**SOURCE MATERIAL**
(* ===== verification/Scenario.v ===== *)
(** * A concrete environment

    An instance of [StoreEnv] with executable encodings, for the witnesses and
    the recorded executions.  The injector fails the checkpoint whose number it
    counts down to; the digest is a 64-digit hexadecimal polynomial hash.  Then
    a recorded life with a checkpoint, a restore and an attestation. *)

From stdpp Require Import base gmap strings list pretty.
From Stdlib Require Import Ascii.
From S2P Require Import Prelude Sdk Identifiers Lifecycle Fault OciState Contracts StoreModel Disk.
From S2P Require Import RestoreContract Journal.
From S2P Require Import Events Claims Create Start Kill Freezer Update ProcessStore ProcessIoStore.
From S2P Require Import FileStore CheckpointStore RestoreStore AttestationStore Delete Observe.
From S2P Require Import StartupAudit Machine Refine RefineOps RefineProcess RefineContracts Store.
From S2P Require Import AuditCorrect.
Local Open Scope string_scope.
Local Open Scope Z_scope.

Definition injected_fault : Error := state_error Internal "test-fault-injector" "injected fault".

(** [Some n]: the checkpoint after the next [n] fails once. *)
Definition CountdownFaults : FaultInjector := {|
  fault_state := option nat;
  fault_check := λ _ s,
    match s with
    | None => (Ok (), None)
    | Some O => (Err injected_fault, None)
    | Some (S n) => (Ok (), Some n)
    end
|}.

Definition hex_digit (n : Z) : ascii :=
  ascii_of_N (Z.to_N (if bool_decide (n < 10) then 48 + n else 87 + n)).
Fixpoint hex_digits (width : nat) (n : Z) : string :=
  match width with
  | O => ""
  | S width' => String (hex_digit (n mod 16)) (hex_digits width' (n / 16))
  end.
Fixpoint polynomial_hash (acc : Z) (s : string) : Z :=
  match s with
  | EmptyString => acc
  | String c s' => polynomial_hash ((acc * 257 + Z.of_N (N_of_ascii c) + 1) mod 2 ^ 256) s'
  end.

Definition target_text (t : ContainerTarget) : string :=
  ct_id t +:+ "#" +:+ match ct_generation t with Some g => pretty g | None => "current" end.
Definition process_text (p : ProcessTarget) : string :=
  target_text (pt_container p) +:+ "/" +:+ pt_process_id p.

Definition fingerprint_text (f : Fingerprint) : option string :=
  match f with
  | CreateRequestFingerprint id b _ a _ =>
      Some ("create " +:+ id +:+ " " +:+ bundle_config b +:+ " " +:+ att_encoding a)
  | StartFingerprint t => Some ("start " +:+ target_text t)
  | KillFingerprint t s _ => Some ("kill " +:+ target_text t +:+ " " +:+ pretty s)
  | DeleteFingerprint t _ => Some ("delete " +:+ target_text t)
  | ExecFingerprint t p q _ =>
      Some ("exec " +:+ target_text t +:+ " " +:+ p +:+ " " +:+ proc_encoding q)
  | SignalProcessFingerprint p s => Some ("signal " +:+ process_text p +:+ " " +:+ pretty s)
  | WriteStdinFingerprint p data => Some ("stdin " +:+ process_text p +:+ " " +:+ data)
  | ProcessTargetFingerprint p => Some ("process " +:+ process_text p)
  | ResizeFingerprint p s =>
      Some ("resize " +:+ process_text p +:+ " " +:+ pretty (ts_width s) +:+ "x" +:+
            pretty (ts_height s))
  | FreezerFingerprint t => Some ("freezer " +:+ target_text t)
  | UpdateFingerprint t r => Some ("update " +:+ target_text t +:+ " " +:+ r)
  | FileFingerprint t _ path data _ =>
      Some ("file " +:+ target_text t +:+ " " +:+ path +:+ " " +:+ default "" data)
  | FilesystemFingerprint t _ path destination _ _ =>
      Some ("filesystem " +:+ target_text t +:+ " " +:+ path +:+ " " +:+ default "" destination)
  | CheckpointFingerprint t path _ => Some ("checkpoint " +:+ target_text t +:+ " " +:+ path)
  | RestoreFingerprint id b path _ a r =>
      Some ("restore " +:+ id +:+ " " +:+ bundle_config b +:+ " " +:+ path +:+ " " +:+
            att_encoding a +:+ " " +:+ target_text (cref_source r) +:+ " " +:+
            cref_artifact_digest r)
  | AttestationFingerprint t data => Some ("attest " +:+ target_text t +:+ " " +:+ data)
  end.

(** The text of a launch request: its technology and its mode. *)
Definition launch_text (r : TeeLaunchRequest) : string :=
  extension_name (tl_technology r) +:+
  match tl_mode r with Hardware => "#hardware" | Simulated => "#simulated" end.
Definition launches : list TeeLaunchRequest :=
  [tee_launch_new AmdSevSnp Hardware; tee_launch_new AmdSevSnp Simulated;
   tee_launch_new IntelTdx Hardware; tee_launch_new IntelTdx Simulated].

(** The third-party codecs: bytes stand for their own base64 text. *)
Definition DemoContracts : ContractEnv := {|
  base64_encode := λ s, s;
  base64_decode := λ s, Some s;
  sha256_hex := λ s, hex_digits 64 (polynomial_hash 0 s);
  semver_parses := λ _, true;
  launch_to_json := λ r, if decide (r ∈ launches) then Some (launch_text r) else None;
  launch_from_json := λ s, snd <$> list_find (λ r, launch_text r = s) launches
|}.

#[global] Instance DemoEnv : StoreEnv := {|
  env_faults := CountdownFaults;
  env_contracts := DemoContracts;
  encoded_len := λ _, 1024;
  json_to_vec := fingerprint_text;
  canonical_json_bytes := fingerprint_text;
  schema_validate_state := λ _, Ok ();
  bundle_from_json := λ dir config,
    Ok (mkOciBundle dir config ("sha256:" +:+ hex_digits 64 (polynomial_hash 0 config)) "1.0.2"
          None None);
  attachments_validate := λ _ _, Ok ();
  attachments_validate_isolation := λ _ _, Ok ();
  attachments_guest_session := λ _, None;
  attachments_network_enforcement := λ _ _, Ok None;
  attachments_digest := λ a, Ok ("sha256:" +:+ hex_digits 64 (polynomial_hash 0 (att_encoding a)));
  bundle_validate_create := λ _, Ok ();
  attachments_process_io := λ _, mkProcessIo IoNull IoNull IoNull None;
  semantic_validate_process := λ _, Ok ();
  semantic_validate_resources := λ _, Ok ();
  attachments_tee_launch := λ a _,
    Ok (if bool_decide (att_encoding a = "tee") then Some (tee_launch_new AmdSevSnp Hardware)
        else None)
|}.

(** A fresh root at a fixed time; [faults] arms the injector. *)
Definition fresh_world : World := mkWorld DemoEnv empty_disk None (λ n, 1000 + Z.of_nat n) 0.
Definition arm (n : nat) (w : World) : World :=
  mkWorld DemoEnv (w_disk w) (Some n) (w_clock w) (w_reads w).

(** ** Requests *)

Definition context (o : string) : OperationContext := mkOperationContext o None.
Definition demo_bundle : OciBundle :=
  mkOciBundle "/bundle" "{}" ("sha256:" +:+ hex_digits 64 (polynomial_hash 0 "{}")) "1.0.2" None
    None.
Definition create_of (o id : string) : CreateRequest :=
  mkCreateRequest (context o) id demo_bundle RequestSharedHostKernel (mkAttachments "none").
Definition start_of (o id : string) : StartRequest :=
  mkStartRequest (context o) (target_current id).
Definition kill_of (o id : string) : KillRequest :=
  mkKillRequest (context o) (target_current id) 9 true.
Definition delete_of (o id : string) : DeleteRequest :=
  mkDeleteRequest (context o) (target_current id) StoppedOnly.
Definition exec_of (o id p : string) : ExecRequest :=
  mkExecRequest (context o) (target_current id) p (mkOciProcess None None "sh")
    (mkProcessIo IoNull IoCapture IoCapture None).

(** A full life of one container. *)
Definition create_calls : list StoreCall :=
  [CallPrepareCreate (create_of "op-create" "web") NativeLinux None;
   CallCompleteCreate "op-create" 42].
Definition start_calls : list StoreCall :=
  [CallPrepareStart (start_of "op-start" "web");
   CallCompleteStart "op-start" Running (Some 42)].
Definition stop_calls : list StoreCall :=
  [CallPrepareKill (kill_of "op-kill" "web");
   CallCompleteKill "op-kill" Stopped None].
Definition delete_calls : list StoreCall :=
  [CallPrepareDelete (delete_of "op-delete" "web"); CallCompleteDelete "op-delete"].
Definition life_calls : list StoreCall :=
  (create_calls ++ start_calls ++ stop_calls ++ delete_calls)%list.

(** What an observer sees of a live record. *)
Definition summary (id : string) (d : Disk) : option (ContainerState * option Z * Z) :=
  (λ c, (st_status (cr_state (sc_record c)), st_pid (cr_state (sc_record c)),
         cr_generation (sc_record c))) <$> live_record id d.


(** ** The environment meets its interface *)

Lemma hex_digit_lower n : 0 ≤ n < 16 → is_lower_hex (hex_digit n) = true.
Proof.
  intros Hn. unfold is_lower_hex, is_ascii_digit, byte_in, hex_digit.
  case_bool_decide; rewrite N_ascii_embedding by lia; apply orb_true_iff; [left|right];
    apply andb_true_iff; split; apply N.leb_le; lia.
Qed.

Lemma hex_digits_format width n :
  String.length (hex_digits width n) = width ∧ all_bytes is_lower_hex (hex_digits width n) = true.
Proof.
  revert n. induction width as [|w IH]; intros n; [done|]. cbn [hex_digits String.length all_bytes].
  destruct (IH (n / 16)) as [-> ->]. split; [done|].
  rewrite hex_digit_lower; [done|]. apply Z.mod_pos_bound. lia.
Qed.

#[global] Instance DemoHexDigest : HexDigest (H := DemoEnv).
Proof. intros s. apply hex_digits_format. Qed.

(** A recorded run: one container through its whole life. *)
Example life_recorded :
  let d n := w_disk (run_calls (take n life_calls) fresh_world) in
  summary "web" (d 2%nat) = Some (Created, Some 42, 1) ∧
  summary "web" (d 4%nat) = Some (Running, Some 42, 1) ∧
  summary "web" (d 6%nat) = Some (Stopped, None, 1) ∧
  summary "web" (d 8%nat) = None ∧
  (map_to_list (d_quarantine (d 8%nat))).*1 = [(Deleted, "op-delete")] ∧
  audit_startup_state (d 8%nat) = Ok ().
Proof. vm_compute. split_and!; reflexivity. Qed.

(** ** Contracts that retain their request

    A container is paused and checkpointed, restored under another ID, and a
    dedicated VM is attested. *)

Definition digest_of (s : string) : string := "sha256:" +:+ hex_digits 64 (polynomial_hash 0 s).

(** ** Checkpoint *)

Definition pause_calls : list StoreCall :=
  [CallPrepareFreezer (mkContainerOperationRequest (context "op-pause") (target_current "web"))
     Freezer.Pause;
   CallCompleteFreezer "op-pause" Running (Some 42) true Freezer.Pause].

Definition demo_artifact : RuntimeArtifact :=
  mkRuntimeArtifact "a3s-oci-runtime" "1.0.0" (digest_of "runtime") None.
Definition demo_compatibility : CheckpointCompatibility :=
  mkCompatibility NativeLinux SharedHostKernel Linux "x86_64" demo_artifact (digest_of "driver")
    (mkCheckpointFormat "criu" 1).

Definition paused_world : World :=
  run_calls (create_calls ++ start_calls ++ pause_calls) fresh_world.

(** The live record of an ID, or a placeholder. *)
Definition record_of (id : string) (w : World) : option ContainerRecord :=
  sc_record <$> live_record id (w_disk w).

(** A reference to a checkpoint of generation [g] of [id]. *)
Definition demo_reference (id : string) (g : Z) : CheckpointReference :=
  mkCheckpointReference CHECKPOINT_REFERENCE_SCHEMA_V1 (target_exact id g) (digest_of "{}")
    (digest_of "none") demo_compatibility QuiescePaused (digest_of "artifact") 4096.

Definition checkpoint_of (o : string) (deadline : option Z) : CheckpointRequest :=
  mkCheckpointRequest (mkOperationContext o deadline) (target_exact "web" 1) "/var/ckpt/web.img"
    QuiescePaused None.

(** The driver's evidence for the paused container of [paused_world]. *)
Definition checkpoint_evidence : option CheckpointResponse :=
  (λ r, mkCheckpointResponse r (demo_reference "web" 1)) <$> record_of "web" paused_world.
Definition checkpoint_calls : list StoreCall :=
  CallPrepareCheckpoint (checkpoint_of "op-ckpt" None) ::
  from_option (λ e, [CallCompleteCheckpoint "op-ckpt" e]) [] checkpoint_evidence.

(** ** Restore *)

Definition restore_of (o id : string) (deadline : option Z) (reference : CheckpointReference)
    : RestoreRequest :=
  mkRestoreRequest (mkOperationContext o deadline) id demo_bundle "/var/ckpt/web.img"
    RequestSharedHostKernel (mkAttachments "none") (Some reference).
Definition restore_calls : list StoreCall :=
  [CallPrepareRestore (restore_of "op-restore" "copy" None (demo_reference "web" 1)) NativeLinux;
   CallCompleteRestore "op-restore" 77].

(** ** Attestation *)

Fixpoint zeros (n : nat) : string := match n with O => "" | S n => "0" +:+ zeros n end.

Definition create_tee (o id : string) : CreateRequest :=
  mkCreateRequest (context o) id demo_bundle RequestDedicatedVm (mkAttachments "tee").
Definition tee_calls : list StoreCall :=
  [CallPrepareCreate (create_tee "op-tee" "vm") LibkrunKvm None; CallCompleteCreate "op-tee" 9].
Definition attest_of (o : string) (deadline : option Z) : TeeAttestationRequest :=
  mkAttestationRequest (mkOperationContext o deadline) (target_exact "vm" 1) (zeros 64).
Definition demo_evidence : TeeEvidence :=
  mkTeeEvidence "application/vnd.amd.sev-snp" "report" (digest_of "report") 6.
Definition attestation_evidence : TeeAttestationResponse :=
  mkAttestationResponse TEE_ATTESTATION_SCHEMA_V1 (target_exact "vm" 1)
    (tee_launch_new AmdSevSnp Hardware) (zeros 64) (digest_of "{}") (digest_of "tee") LibkrunKvm
    demo_artifact (digest_of "driver") ("sha384:" +:+ zeros 96) demo_evidence.
Definition attest_calls : list StoreCall :=
  [CallPrepareAttestation (attest_of "op-attest" None);
   CallCompleteAttestation "op-attest" attestation_evidence].

Definition contract_calls : list StoreCall :=
  (create_calls ++ start_calls ++ pause_calls ++ checkpoint_calls ++ restore_calls ++ tee_calls
   ++ attest_calls)%list.

Definition replies_ok (cs : list StoreCall) (w : World) : list bool :=
  (fix go cs w := match cs with
   | [] => []
   | c :: cs => let '(r, w') := run_call c w in is_ok r :: go cs w'
   end) cs w.

(** The codecs of the environment meet their laws. *)
Lemma demo_launch_texts_nonempty r : r ∈ launches → launch_text r ≠ "".
Proof. intros H. repeat (apply elem_of_cons in H as [->|H]; [done|]). by apply elem_of_nil in H. Qed.

#[global] Instance DemoContractLaws : ContractLaws (CE := DemoContracts).
Proof.
  split; simpl.
  - done.
  - intros r s H. case_decide as Hr; [|done]. injection H as <-. revert r Hr.
    apply Forall_forall. repeat constructor.
  - intros r. case_decide as Hr; [|done]. intros [= H]. by eapply demo_launch_texts_nonempty.
Qed.

(** Round trips of concrete evidence and of a concrete annotation. *)
Lemma evidence_roundtrip_witness :
  tee_evidence_new (CE := DemoContracts) "application/vnd.amd.sev-snp" "report" = Ok demo_evidence.
Proof.
  apply (proj2 (evidence_roundtrip (CE := DemoContracts) "application/vnd.amd.sev-snp" "report"
    demo_evidence)).
  split; vm_compute; reflexivity.
Defined.

Lemma launch_annotation_roundtrip_witness :
  from_annotation_value (CE := DemoContracts) "dev.a3s.tee.intel-tdx#simulated"
    = Ok (tee_launch_new IntelTdx Simulated).
Proof.
  apply (proj2 (launch_annotation_roundtrip (CE := DemoContracts) (tee_launch_new IntelTdx Simulated)
    "dev.a3s.tee.intel-tdx#simulated")).
  vm_compute. reflexivity.
Defined.

(** Every call of the run succeeds, and the root opens afterwards. *)
Example contract_calls_recorded :
  Forall (λ b, b = true) (replies_ok contract_calls fresh_world) ∧
  let d := w_disk (run_calls contract_calls fresh_world) in
  summary "web" d = Some (Running, Some 42, 1) ∧ summary "copy" d = Some (Running, Some 77, 1) ∧
  summary "vm" d = Some (Created, Some 9, 1) ∧ audit_startup_state d = Ok ().
Proof. vm_compute. split_and!; try reflexivity. repeat constructor. Qed.
(* ===== verification/EventProps.v ===== *)
(** * Appending and polling events

    An append is idempotent in its identity; a poll returns the claimed events
    after a position, in order, without gaps and within its limit. *)

From stdpp Require Import base gmap strings list sorting.
From S2P Require Import Prelude Sdk Identifiers Fault StoreModel Disk Journal Events Claims Create.
From S2P Require Import Machine Refine RefineOps RefineProcess Store AuditCorrect Scenario Replay.
Local Open Scope string_scope.
Local Open Scope Z_scope.

Section append.
Context `{SE : StoreEnv}.
Implicit Types w : World.

(** A successful [ensure_event_record]: the record is there, and only the
    record of that sequence may be new. *)
Lemma ensure_event_record_ok e w w' :
  ensure_event_record e w = (Ok (), w') →
  d_events (w_disk w') !! ev_sequence e
    = Some (mkStoredEventRecord EVENT_RECORD_SCHEMA_VERSION e) ∧
  d_events (w_disk w) ⊆ d_events (w_disk w') ∧
  d_claims (w_disk w') = d_claims (w_disk w) ∧ d_cursor (w_disk w') = d_cursor (w_disk w).
Proof.
  unfold ensure_event_record. intros H. apply bind_inv in H as (actual & w1 & H1 & H).
  injection H1 as Ha ->. destruct actual as [actual|]; rewrite ?Ha.
  - apply lift_inv in H as [H%reject_if_ok ->].
    apply bool_decide_eq_false, dec_stable in H. by subst.
  - apply write_json_ok in H as [_ ->]. simpl. rewrite lookup_insert_eq. split_and!; try done.
    by apply insert_subseteq.
Qed.

Lemma ensure_event_record_again e w :
  d_events (w_disk w) !! ev_sequence e
    = Some (mkStoredEventRecord EVENT_RECORD_SCHEMA_VERSION e) →
  ensure_event_record e w = (Ok (), w).
Proof.
  intros H. unfold ensure_event_record, bind, read. rewrite H. unfold lift.
  by rewrite bool_decide_eq_false_2 by naive_solver.
Qed.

**TASK DIRECTIONS**
Could you count the lines in the material above that include the word "Require"? Give the count alone.

**SOLUTION TO THE EXERCISE**
11